Now tell me, where can I find a curriculum that has that in it? How do I test that? How do I give a kid a C+ in realizing their own horrifying existence? You can't. You ultimately have no control over the trip each and everyone of us is on. I can sell all this bullshit all I want to, but no matter what anyone says, I don't believe any of us really know what the hell is going on. How do you teach what you don't really know, what you never will know and what no one else knows?

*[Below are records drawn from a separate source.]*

(** Modelled from the spec: how the page wires the panel to the state.  The
    stored values are passed as the props ([propsOf]), and each callback
    runs the operation of the same name ([handle]); [dialog] is what the
    native picker answers should the call open it. *)
Definition propsOf (st : DirectorySettingsState) (resolved : ResolvedDirectories)
  : DirectorySettingsProps Call :=
  {| appConfigDir := appConfigOverride st;
     resolvedDirs := resolved;
     onAppConfigChange := AppConfigChange;
     onBrowseAppConfig := BrowseAppConfig;
     onResetAppConfig := ResetAppConfig;
     enableConfigDirOverrides := overridesEnabled st;
     syncProviderSwitchToBothConfigDirs := syncToBothConfigDirs st;
     onEnableConfigDirOverridesChange := EnableConfigDirOverridesChange;
     onSyncProviderSwitchToBothConfigDirsChange :=
       SyncProviderSwitchToBothConfigDirsChange;
     claudeDir := perAppOverride st Claude;
     codexDir := perAppOverride st Codex;
     geminiDir := perAppOverride st Gemini;
     onDirectoryChange := DirectoryChange;
     onBrowseDirectory := BrowseDirectory;
     onResetDirectory := ResetDirectory |}.
(** The body of the loop of [_do_setup] for one line of the reply to
    [GETINFO config/names]. *)
Definition _do_setup_line (line : string) (self : TorConfig)
    : TorConfig * result unit :=
  if String.eqb line "config/names=" then (self, Ok tt)
  else
    match Py.split line with
    | [name; value] =>
        let self :=
          if String.eqb name "HiddenServiceDirGroupReadable"
          then set__supports self true else self in
        if String.eqb name "HiddenServiceOptions" then
          _setup_hidden_services self hidden_service_options
        else if String.eqb value "Dependant" then (self, Ok tt)
        else
          match config_type_named (replace_plus value) with
          | None =>
              (self,
               Raise (RuntimeError
                        ("Don't have a parser for: " ++ replace_plus value)))
          | Some inst =>
              match get_conf name with
              | Raise e => (self, Raise e)
              | Ok v =>
                  let rn := _find_real_name self name in
                  let self :=
                    set_parsers self (dict.set (parsers self) rn inst) in
                  if is_list_config_type inst then
                    let self :=
                      set_list_parsers self (name_add rn (list_parsers self)) in
                    match parse inst self v with
                    | Raise e => (self, Raise e)
                    | Ok parsed =>
                        match iterate self parsed with
                        | Raise e => (self, Raise e)
                        | Ok xs =>
                            let (self1, w) := new_ListWrapper self xs rn in
                            (set_config self1 (dict.set (config self1) rn w),
                             Ok tt)
                        end
                    end
                  else
                    match parse inst self v with
                    | Raise e => (self, Raise e)
                    | Ok parsed =>
                        (set_config self (dict.set (config self) rn parsed),
                         Ok tt)
                    end
              end
          end
    | _ => (self, Raise (ValueError "need exactly 2 values to unpack"))
    end.

Fixpoint _do_setup_lines (lines : list string) (self : TorConfig)
    : TorConfig * result unit :=
  match lines with
  | [] => (self, Ok tt)
  | line :: rest =>
      match _do_setup_line line self with
      | (self1, Ok _) => _do_setup_lines rest self1
      | (self1, Raise e) => (self1, Raise e)
      end
  end.

Definition _do_setup (data : string) (self : TorConfig)
    : TorConfig * result unit :=
  _do_setup_lines (Py.split_on LF data) self.

End Bootstrap.

(** An option line of the reply to [GETINFO config/names]: a name and a
    type, other than the header, the hidden services and the options Tor
    calls [Dependant]. *)
Definition option_line (line name : string) : Prop :=
  line <> "config/names="
  /\ name <> "HiddenServiceOptions"
  /\ exists type, Py.split line = [name; type] /\ type <> "Dependant".

End torconfig.

(** ** torstate.py *)
Module torstate.

(** *** Collaborators that are not part of this module *)

(** Modelled from the spec: [Router] (router.py) is not in src/.  The spec
    lists what the consensus parser sets on it: nickname, identity digest,
    descriptor digest, publication time, IPv4 address, ORPort, DirPort, the
    IPv6 addresses, the flag set, the measured bandwidth and the exit
    policy; [id_hex] is the 40-hex fingerprint with a leading [$]. *)
Record Router : Type := mkRouter {
  name : string;
  id_hash : string;
  or_hash : string;
  modified : Z;
  ip : string;
  or_port : string;
  dir_port : string;
  id_hex : string;
  flags : list string;
  ip_v6 : list string;
  bandwidth : Z;
  policy : list string;
  from_consensus : bool
}.

(** [Router(protocol)]: nothing set yet. *)
Definition Router_new : Router :=
  mkRouter "" "" "" 0 "" "" "" "" [] [] 0 [] false.

(** Modelled from the spec: [Circuit] (circuit.py) is not in src/.  The
    spec gives it an integer id, unset until its first update, and a
    state. *)
Record Circuit : Type := mkCircuit {
  circuit_id : option Z;
  circuit_state : string
}.

(** Modelled from the spec: [Stream] (stream.py) is not in src/; the
    attacher bridge reads its id and its target host. *)
Record Stream : Type := mkStream {
  stream_id : Z;
  target_host : option string
}.

(** What [attach_stream] may return: the sentinel, [None], a circuit, or a
    [Deferred] that has not fired (named by a number). *)
Inductive attach_result : Type :=
| DO_NOT_ATTACH
| attach_None
| attach_Circuit (circ : Circuit)
| attach_Deferred (d : nat).

(** A dictionary keyed by an integer id ([circuits]). *)
Fixpoint zget {V : Type} (d : list (Z * V)) (k : Z) : option V :=
  match d with
  | [] => None
  | (k', v) :: d' => if Z.eqb k' k then Some v else zget d' k
  end.

Fixpoint zset {V : Type} (d : list (Z * V)) (k : Z) (v : V) : list (Z * V) :=
  match d with
  | [] => [(k, v)]
  | (k', v') :: d' =>
      if Z.eqb k' k then (k', v) :: d' else (k', v') :: zset d' k v
  end.

(** The states of [_network_status_parser]. *)
Inductive State : Type :=
| waiting_r
| waiting_s
| waiting_w
| waiting_p.

(** *** TorState *)

(** The attributes of a [TorState] the modelled methods touch.  Routers
    are objects: [heap] stores them and the indices hold references.  In
    [routers] the value [None] is the mark of a nickname that is not
    unique.  [commands] is what was passed to [protocol.queue_command],
    [attach_stream_calls] the streams the user's attacher was called with,
    [callbacks] the [IssueStreamAttach(self, stream_id)] objects added to
    pending Deferreds, [warned] the warnings issued. *)
Record TorState : Type := mkTorState {
  heap : list Router;
  _router : option nat;
  all_routers : list nat;
  routers : dict.t (option nat);
  routers_by_name : dict.t (list nat);
  routers_by_hash : dict.t nat;
  guards : dict.t nat;
  authorities : dict.t nat;
  entry_guards : dict.t nat;
  parser_state : State;
  circuits : list (Z * Circuit);
  attacher : option (Stream -> list (Z * Circuit) -> attach_result);
  commands : list string;
  attach_stream_calls : list Z;
  callbacks : list (nat * Z);
  warned : list string
}.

What I'm trying to say from the bottom of my soul is that I am not teaching with enough love. It is the one unexplainable thing we have left. I want more LOVE in my teaching you know? I want my students to feel the love. I want you to feel the love all the way from over there. I want to blast it out of my chest like a fire extinguisher filled with explosive rainbows. I want there to be haphazard love splashed all over everywhere like a loose garden hose in a small room so that no one is left dry from love. All you can do is look around and laugh at how unbelievably soaked you are in love. And that is the one thing I can change. I thought I was bringing enough love to the table everyday. But I got lazy. I got fat, and out of shape with love. Maybe I'm not the only one. I'm not waiting for tomorrow to start blasting people with my sunshine lazer beam dammit. You better look out. You better not try to hide in a dark shadowy corner somewhere cuz I'll find you, you and your sad little but are mine.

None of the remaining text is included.